### Saved entries
#####

(** What is missed stays so across a replacement that throws, or is for other selections. *)
Lemma missed_snoc tries affected ok s :
  missed tries s -> (ok = true -> touches affected s = false) -> missed (tries ++ [(ok, affected)]) s.
Proof.
  intros (before & aff & after & -> & Ht & Hall) Hok. exists before, aff, (after ++ [(ok, affected)]). split; [by rewrite <- app_assoc|].
  split; [done|]. apply Forall_app. split; [done|]. by apply Forall_singleton.
Qed.

Lemma missed_now tries affected s : touches affected s = true -> missed (tries ++ [(false, affected)]) s.
Proof. intros Ht. exists tries, affected, []. split_and!; [done|done|constructor]. Qed.

Lemma inv_updates affected c a q page tries :
  lane_inv affected c q page tries -> co_authority c = Some a ->
  lane_inv [] (tryUpdates c affected).1 q (foldl received page (tryUpdates c affected).2) (tries ++ tried c affected).
Proof.
  intros [] Ha. unfold tryUpdates, tried. destruct (updates_spec c a affected Ha li_wf0 li_digested0) as (a' & Hv & [[e ->]|[-> Ht]]); cbn.
  { split; cbn; auto; try done; [intros Hc; apply li_client0 in Hc; congruence|]. intros a2 id s Ho [= <-] Hin. rewrite Hv.
    destruct (li_current0 a id s Ho Ha Hin) as [|[|[|]]]; auto using missed_now. do 3 right. by apply missed_snoc. }
  split; cbn; try done.
  - unfold map_wf, map_keys in *. by rewrite <- list_fmap_compose.
  - apply Forall_forall. intros p ([id s] & -> & Hin)%list_elem_of_fmap. cbn. unfold refreshed. case_match; [done|].
    by apply (proj1 (Forall_forall _ _) li_digested0 (id, s)).
  - intros Hc. apply li_client0 in Hc. congruence.
  - auto.
  - intros a2 id s Ho [= <-] ([id' s'] & [= -> ->] & Hin)%list_elem_of_fmap. cbn. unfold refreshed.
    destruct (touches affected (su_selection s')) eqn:E; cbn; [left; by rewrite Hv|].
    rewrite Hv. destruct (li_current0 a id' s' Ho Ha Hin) as [|[|[|]]]; auto using missed_snoc. congruence.
Qed.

#####

### Work instructions
Scan the data, and report each line that uses the word "tryUpdates".

### Task response
  lane_inv [] (tryUpdates c affected).1 q (foldl received page (tryUpdates c affected).2) (tries ++ tried c affected).
  intros [] Ha. unfold tryUpdates, tried. destruct (updates_spec c a affected Ha li_wf0 li_digested0) as (a' & Hv & [[e ->]|[-> Ht]]); cbn.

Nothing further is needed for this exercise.